Tools to assess microbes and their environments
A range of methods cultivate our understanding of the structure and function of microbial communities. The most comprehensive method is shotgun sequencing, which samples all genes in a community to understand its functional potential. Shotgun sequencing can answer questions about which fuel sources a community can consume, metabolites it can produce, and antibiotics it can resist. Metatranscriptomics enhances this assessment with a snapshot of ongoing activity in an environment at the time of sampling.
Together, metagenomics and metatranscriptomics form a formidable tool for understanding the influence a microbiome has on an environment. However, the throughput required for metagenome sequencing is often high, especially for soil and other complex communities. Ascertaining whether additional sequencing might pick up additional genes that are low abundance but functionally important is difficult and expensive.
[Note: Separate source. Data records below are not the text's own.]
(** C5. Untouched tail: for every message M (whatever its characters, so
    also when none is code 0) and every RGB grid G with at least
    3×(len(M)+1) pixels, encoding succeeds, keeps the size of the grid, and
    every pixel of the result at row-major index ≥ 3×(len(M)+1) is the
    pixel of G at that index. *)
Theorem untouched_tail (G : Image) (M : str) :
  rgb_image G ->
  (3 * (length M + 1) <= width G * height G)%nat ->
  exists G',
    encrypt_image G M = Ok G'
    /\ width G' = width G /\ height G' = height G
    /\ length (im G') = length (im G)
    /\ forall i : nat,
         (3 * (length M + 1) <= i)%nat -> im G' !! i = im G !! i.
Proof.
  intros HG Hcap.
  assert (3 * (length M + 1) <= length (im G))%nat as Hcap'
    by (destruct HG as [-> _]; done).
  destruct (encrypt_image_spec G M HG Hcap') as (enc & E & Hlen & _).
  eexists. split; [exact E|]. cbn [width height im].
  repeat split.
  - rewrite length_app, length_drop. lia.
  - intros i Hi. rewrite lookup_app_r by lia.
    rewrite lookup_drop. f_equal. lia.
Qed.

Lemma untouched_tail_witness :
  exists G',
    encrypt_image (plain 2 4 white) (text_of_string "A") = Ok G'
    /\ width G' = 2%nat /\ height G' = 4%nat
    /\ length (im G') = 8%nat
    /\ forall i : nat, (6 <= i)%nat -> im G' !! i = im (plain 2 4 white) !! i.
Proof.
  apply (untouched_tail (plain 2 4 white) (text_of_string "A"));
    [rgb_image_tac | cbn; lia].
Defined.

(** C6. Parity round trip of the codec: for every channel value v in
    [0,255] and every bit b, the bit read back (value mod 2) from
    write_bit(v, b) is b. *)
Theorem parity_round_trip (v : Z) (b : bool) :
  0 <= v <= 255 -> read_bit (write_bit v (bit_char b)) = Z.b2z b.
Proof. intros _. apply write_bit_parity. Qed.

Lemma parity_round_trip_witness :
  read_bit (write_bit 254 (bit_char true)) = 1
  /\ read_bit (write_bit 255 (bit_char false)) = 0.
Proof.
  split; [apply (parity_round_trip 254 true) | apply (parity_round_trip 255 false)];
    lia.
Defined.

(** C7. Bounded distortion: for every channel value v in [0,255] and every
    bit b, the absolute difference between write_bit(v, b) and v is at
    most 1. *)
Theorem bounded_distortion (v : Z) (b : bool) :
  0 <= v <= 255 -> Z.abs (write_bit v (bit_char b) - v) <= 1.
Proof. intros _. apply write_bit_near. Qed.

Lemma bounded_distortion_witness :
  Z.abs (write_bit 0 (bit_char true) - 0) <= 1
  /\ Z.abs (write_bit 255 (bit_char false) - 255) <= 1.
Proof.
  split; [apply (bounded_distortion 0 true) | apply (bounded_distortion 255 false)];
    lia.
Defined.

(** C8. Concrete scenario: encoding "Hi" (codes 72 and 105) into a 3×3 grid
    of black pixels produces a grid whose three groups have, in their first
    8 channels, the parities 01001000, 01101001 and 00000000, every channel
    value 0 or 1, and decoding that grid returns "Hi". *)
Theorem scenario_hi :
  text_of_string "Hi" = [72%N; 105%N]
  /\ exists p1 p2 p3 p4 p5 p6 p7 p8 p9 : pixel,
       encrypt_image (plain 3 3 black) (text_of_string "Hi")
       = Ok (mkImage 3 3 [p1; p2; p3; p4; p5; p6; p7; p8; p9])
       /\ encode_message (plain 3 3 black) (text_of_string "Hi")
          = Ok (mkImage 3 3 [p1; p2; p3; p4; p5; p6; p7; p8; p9])
       /\ lsbs (p1 ++ p2 ++ p3) = [0; 1; 0; 0; 1; 0; 0; 0]
       /\ lsbs (p4 ++ p5 ++ p6) = [0; 1; 1; 0; 1; 0; 0; 1]
       /\ lsbs (p7 ++ p8 ++ p9) = [0; 0; 0; 0; 0; 0; 0; 0]
       /\ Forall (Forall (fun v => v = 0 \/ v = 1))
                 [p1; p2; p3; p4; p5; p6; p7; p8; p9]
       /\ decode_message (mkImage 3 3 [p1; p2; p3; p4; p5; p6; p7; p8; p9])
          = Ok (text_of_string "Hi").
Proof.
  split; [reflexivity|].
  exists [0; 1; 0], [0; 1; 0], [0; 0; 0], [0; 1; 1], [0; 1; 0], [0; 1; 0],
         [0; 0; 0], [0; 0; 0], [0; 0; 0].
  repeat (split; [reflexivity|]).
  split; [|reflexivity].
  repeat (apply Forall_cons_2 || apply Forall_nil_2); auto.
Qed.

(** C9. Accept-partial-data policy: for every RGB grid that is exhausted
    before any terminator is produced (no complete group of three pixels
    spells code 0), when at least one character was accumulated (there is a
    complete group), the decoder returns the characters of all the complete
    groups as a successful result, not an error. *)
Theorem partial_data_accepted (G : Image) :
  rgb_image G ->
  ~ terminator_reached (im G) -> group_chars (im G) <> [] ->
  decode_message G = Ok (group_chars (im G)).
Proof.
  intros [_ Hrgb] Hnot Hsome. rewrite (decode_message_spec G Hrgb).
  rewrite (until_terminator_none _ Hnot).
  by destruct (group_chars (im G)).
Qed.

Lemma partial_data_accepted_witness :
  decode_message (plain 2 2 white) = Ok [255%N].
Proof.
  apply (partial_data_accepted (plain 2 2 white)); [rgb_image_tac | | discriminate].
  intros [H|[]]. discriminate H.
Defined.

(** C10. Whenever the upfront capacity check passes (the grid has at least
    3×(len(text)+1) pixels), the two failure branches of the encoder, of
    the generator on the exhaustion of the pixels and of the writer past the
    last row, are not taken: encoding runs to completion, whatever the
    characters of the text, and leaves an RGB image. *)
Theorem encoder_never_fails (G : Image) (text : str) :
  rgb_image G ->
  check (width G) (height G) (length text) = Ok tt ->
  (exists G', encrypt_image G text = Ok G' /\ rgb_image G'
              /\ (text <> [] -> encode_message G text = Ok G'))
  /\ encrypt_image G text
     <> Raise (Exception "Image is too small to encode this message!")
  /\ encrypt_image G text
     <> Raise (Exception "Image is too small for this message!").
Proof.
  intros HG Hcheck.
  assert (3 * (length text + 1) <= length (im G))%nat as Hcap.
  { destruct HG as [-> _].
    destruct (Nat.lt_ge_cases (width G * height G) (3 * (length text + 1)))
      as [Hlt|Hge]; [|done].
    rewrite (check_fails _ _ _ Hlt) in Hcheck. discriminate. }
  destruct (encrypt_image_spec G text HG Hcap) as (enc & E & _).
  split; [|by rewrite E].
  eexists. split; [exact E|]. split; [by eapply encrypt_image_rgb|].
  intros Hne. unfold encode_message. rewrite Hcheck.
  by destruct text.
Qed.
An alternative, more economical approach is to focus on community composition via targeted sequencing. High-level community functions can be inferred from known information about the biology of member species. Moreover, the impacts of environmental perturbations or stratification are observable across many samples with far fewer sequencing reads. Even as sequencing costs have retreated, targeted sequencing remains the most popular metagenomics approach.
Targeted sequencing for metagenome profiling
The 16S rRNA gene is ideal for profiling composition. The gene is sufficiently conserved across bacterial clades for reliable amplification with universal primers, and with nine variable regions (V1–V9) contains enough sequence diversity to distinguish bacteria at the species or strain levels.
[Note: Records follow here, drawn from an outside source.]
(** [os.Stat] of the data path, which is created when it does not exist
    and then inspected again: the result of the last [os.Stat] or the
    error of [os.MkdirAll], the file system and the calls made. *)
Definition statOrCreate (p : string) (d : FS) : result FileInfo * FS * list oscall :=
  match os_Stat p d with
  | Ok stat => (Ok stat, d, [CStat p])
  | Err e =>
      if os_IsNotExist (Some e) then
        let '(d, err) := os_MkdirAll p d in
        match err with
        | Some e' => (Err e', d, [CStat p; CMkdirAll p])
        | None => (os_Stat p d, d, [CStat p; CMkdirAll p; CStat p])
        end
      else (Err e, d, [CStat p])
  end.

(** [NewStorageManager] on the file system [d]: the manager in its
    state, or the error, and the file system the call leaves. The error
    of [ReloadPersistentTask] is logged and dropped; the registration
    with the [gc] package is outside the files under study. *)
Definition NewStorageManager (now : Z) (storeStrategy : StoreStrategy) (opt : StorageOption)
    (moreOpts : list (storageManager → result storageManager)) (d : FS)
  : result (World FS) * FS :=
  match absDataPath opt d with
  | Err e => (Err e, d)
  | Ok opt =>
      let '(stat, d, calls) := statOrCreate (DataPath opt) d in
      match stat with
      | Err e => (Err e, d)
      | Ok stat =>
          match checkStrategy storeStrategy with
          | Err e => (Err e, d)
          | Ok storeStrategy =>
              let s := newManager storeStrategy opt (fi_Dev stat) in
              match applyOpts moreOpts s with
              | Err e => (Err e, d)
              | Ok s =>
                  let w := (ReloadPersistentTask now (mkWorld s [] d (EvOS <$> calls))).2 in
                  (Ok w, disk w)
              end
          end
      end
  end.

End Construction.

(** ** [storeToOutput] on the storage manager *)

Section StoreToOutput.
Context {FS : Type} `{!Env FS} `{!StoreImpl FS}.

(** The request [storeToOutput] hands to [storageManager.Store]. *)
Definition storeRequest (c : peerTaskConductor) (output : string) : StoreRequest :=
  {| sr_common := {| req_PeerID := conductor_PeerID c;
                     req_TaskID := conductor_TaskID c;
                     req_Destination := output |};
     sr_MetadataOnly := false;
     sr_TotalPieces := conductor_TotalPieces c |}.

(** [storeToOutput] with the call of [Store] made on the manager's
    state, for a file task with the output path [output]. *)
Definition storeToOutputOn (now : Z) (c : peerTaskConductor) (output : string)
    (s : sendChoice) (wt : waitChoice) (w : World FS) : list FileTaskProgress * World FS :=
  let '(err, w) := Store now (storeRequest c output) w in
  (storeToOutput c err s wt, w).

End StoreToOutput.

(** The working directory of the examples is the root. *)
#[export] Instance MemFS_Cwd : Cwd MemFS.t := {|
  filepath_Abs := λ p _, Ok (path.Join ["/"; p]);
|}.

(** * The vocabulary of the properties *)

Section Vocabulary.
Context {FS : Type} `{!Env FS} `{!StoreImpl FS}.

(** ** Reuse of a completed task *)

(** A store is reusable when it is neither invalid nor marked for reclaim
    and is done. *)
Definition reusable (h : list localTaskStore) (p : loc) : bool :=
  match h !! p with
  | Some t => negb (invalid t) && negb (reclaimMarked t) && Done t
  | None => false
  end.

(** The first reusable store of a list, in the words of the spec. *)
Definition firstReusable (h : list localTaskStore) (ts : list loc) : option loc :=
  head (filter (λ p, reusable h p = true) ts).

(** The [ReusePeerTask] built from a store. *)
Definition reuseOf (taskID : string) (t : localTaskStore) : ReusePeerTask :=
  {| reuse_meta := {| meta_PeerID := PeerID t; meta_TaskID := taskID |};
     reuse_ContentLength := ContentLength t;
     reuse_TotalPieces := int32 (TotalPieces t) |}.

(** ** The file task's terminal event *)

(** The terminal event of a failed task, as the spec words it: done, not
    successful, with the conductor's failed code and failure message. *)
Definition terminalFailure (c : peerTaskConductor) : FileTaskProgress :=
  {| State := {| Success := false; StateCode := failedCode c; Msg := failedReason c |};
     progress_TaskID := conductor_TaskID c;
     progress_PeerID := conductor_PeerID c;
     progress_ContentLength := conductor_ContentLength c;
     CompletedLength := completedLength c;
     PeerTaskDone := true;
     DoneCallback := true |}.

(** ** Registration *)

(** The calls only the advance strategy makes: [os.Stat] of the
    destination's directory and the creation of a hard or symbolic link. *)
Definition advanceStep (e : event) : bool :=
  match e with
  | EvOS (CStat _) | EvOS (CLink _ _) | EvOS (CSymlink _ _) => true
  | _ => false
  end.

(** The key of a request in the task map. *)
Definition keyOf (req : RegisterTaskRequest) : PeerTaskMetadata :=
  {| meta_PeerID := req_PeerID (reg_common req); meta_TaskID := req_TaskID (reg_common req) |}.

(** The directory of a request's store under the data root. *)
Definition storeDir (s : storageManager) (req : RegisterTaskRequest) : string :=
  path.Join [DataPath (storeOption s); req_TaskID (reg_common req); req_PeerID (reg_common req)].

(** What a successful [CreateTask] leaves behind: one new store object,
    registered under the request's key and appended to the task's index
    list. *)
Definition registeredNew (req : RegisterTaskRequest) (p : loc) (w w' : World FS) : Prop :=
  p = length (heap w) ∧
  (∃ t, heap w' = heap w ++ [t] ∧
        TaskID t = req_TaskID (reg_common req) ∧ PeerID t = req_PeerID (reg_common req) ∧
        reclaimMarked t = false ∧ invalid t = false ∧ Done t = false) ∧
  tasks (mgr w') = tasks_Store (keyOf req) p (tasks (mgr w)) ∧
  indexTask2PeerTask (mgr w') =
    <[req_TaskID (reg_common req) :=
        default [] (indexTask2PeerTask (mgr w) !! req_TaskID (reg_common req)) ++ [p]]>
      (indexTask2PeerTask (mgr w)) ∧
  markedReclaimTasks (mgr w') = markedReclaimTasks (mgr w).

(** The events of a [CreateTask] that takes the simple strategy and
    succeeds. *)
Definition simpleCreateEvents (req : RegisterTaskRequest) (w : World FS) : list event :=
  let dir := storeDir (mgr w) req in
  [EvOS (CMkdirAll dir);
   EvOS (COpenFile (path.Join [dir; taskMetadata]));
   EvOS (COpenFile (path.Join [dir; taskData]));
   EvStore (keyOf req) (length (heap w));
   EvIndexAppend (req_TaskID (reg_common req)) (length (heap w))].

(** ** Marking and the scans of a pass *)

(** The order of a sort by a key, as [sort.SliceStable] takes it. *)
Definition lessBy {A : Type} (key : A → Z) (x y : A) : bool :=
  bool_decide (key x < key y).

(** The heap with the store at [p] marked for reclaim. *)
Definition markAt (h : list localTaskStore) (p : loc) : list localTaskStore :=
  match h !! p with
  | Some t => <[p := MarkReclaim t]> h
  | None => h
  end.

(** The heap with the stores [ps] marked, one after the other. *)
Definition markAll (h : list localTaskStore) (ps : list loc) : list localTaskStore :=
  foldl markAt h ps.

(** The key made of the identifiers of the store at [p]. *)
Definition keyAt (h : list localTaskStore) (p : loc) : PeerTaskMetadata :=
  match h !! p with
  | Some t => {| meta_PeerID := PeerID t; meta_TaskID := TaskID t |}
  | None => {| meta_PeerID := ""; meta_TaskID := "" |}
  end.

(** The content length of the store at [p]. *)
Definition ContentLengthAt (h : list localTaskStore) (p : loc) : Z :=
  match h !! p with
  | Some t => ContentLength t
  | None => 0
  end.

(** What is left to reclaim after the stores [ps] were marked. *)
Definition remaining (h : list localTaskStore) (bytesExceed : Z) (ps : list loc) : Z :=
  foldl (λ b p, int64 (b - ContentLengthAt h p)) bytesExceed ps.

(** Two heaps that differ in reclaim marks only. *)
Definition sameButMarks (h h' : list localTaskStore) : Prop :=
  set_reclaimMarked false <$> h = set_reclaimMarked false <$> h'.

(** The store at [p] can be reclaimed at time [now]. *)
Definition expiredAt (now : Z) (h : list localTaskStore) (p : loc) : bool :=
  match h !! p with
  | Some t => CanReclaim now t
  | None => false
  end.

(** The entries of the task map whose store has expired. *)
Definition expiredEntries (now : Z) (h : list localTaskStore)
    (entries : list (PeerTaskMetadata * loc)) : list (PeerTaskMetadata * loc) :=
  filter (λ kp, expiredAt now h kp.2 = true) entries.

(** One step of the sum over the stores that have not expired. *)
Definition addNotExpired (now : Z) (h : list localTaskStore) (acc : Z)
    (kp : PeerTaskMetadata * loc) : Z :=
  match h !! kp.2 with
  | Some t => if CanReclaim now t then acc else int64 (acc + ContentLength t)
  | None => acc
  end.

(** The total size of the stores that have not expired. *)
Definition totalNotExpired (now : Z) (h : list localTaskStore)
    (entries : list (PeerTaskMetadata * loc)) : Z :=
  foldl (addNotExpired now h) 0 entries.

(** The state after the first scan: the expired stores are marked. *)
Definition afterScan (now : Z) (w : World FS) : World FS :=
  set_heap (markAll (heap w) (expiredEntries now (heap w) (tasks (mgr w))).*2) w.

(** The keys the first scan collects. *)
Definition expiredKeys (now : Z) (w : World FS) : list PeerTaskMetadata :=
  (expiredEntries now (heap w) (tasks (mgr w))).*1.

(** The quota excess: the size of the stores that have not expired, less
    the threshold. *)
Definition quotaExcess (now : Z) (w : World FS) : Z :=
  int64 (totalNotExpired now (heap w) (tasks (mgr w)) - int64 (DiskGCThreshold (storeOption (mgr w)))).

(** The quota test of the pass. *)
Definition quotaExceeded (now : Z) (w : World FS) : bool :=
  bool_decide (0 < DiskGCThreshold (storeOption (mgr w))) && bool_decide (0 < quotaExcess now w).

(** The candidates of the quota pass, oldest access first. *)
Definition gcCandidates (now : Z) (w : World FS) : list loc :=
  SliceStable (olderThan (heap (afterScan now w)))
    (collectCandidates now (gcInterval (mgr w)) (tasks (mgr w)) (heap (afterScan now w))).

(** ** Well-formed states and the deletion loop *)

(** The key a store carries in its own metadata. *)
Definition storeKey (h : list localTaskStore) (p : loc) : option PeerTaskMetadata :=
  (λ t, {| meta_PeerID := PeerID t; meta_TaskID := TaskID t |}) <$> h !! p.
The sequence diversity of each variable region can differ between bacterial clades, so community profiling requires various amplified gene fragments. The common use of V3–V4 amplicons, which span longer gene fragments, requires up to 2 x 300 cycles of paired-end sequencing to produce a consensus sequence. At the ends of these long reads, sequencing-by-synthesis (SBS) accuracy declines, which can erode quality in the read overlap region.
Here, Element picks up where SBS falls short. Our chemistry generates 2 x 300 reads that maintain Q30–Q40+ quality throughout Read 1 and Read 2 to deliver high-confidence data for characterizing complex biological systems.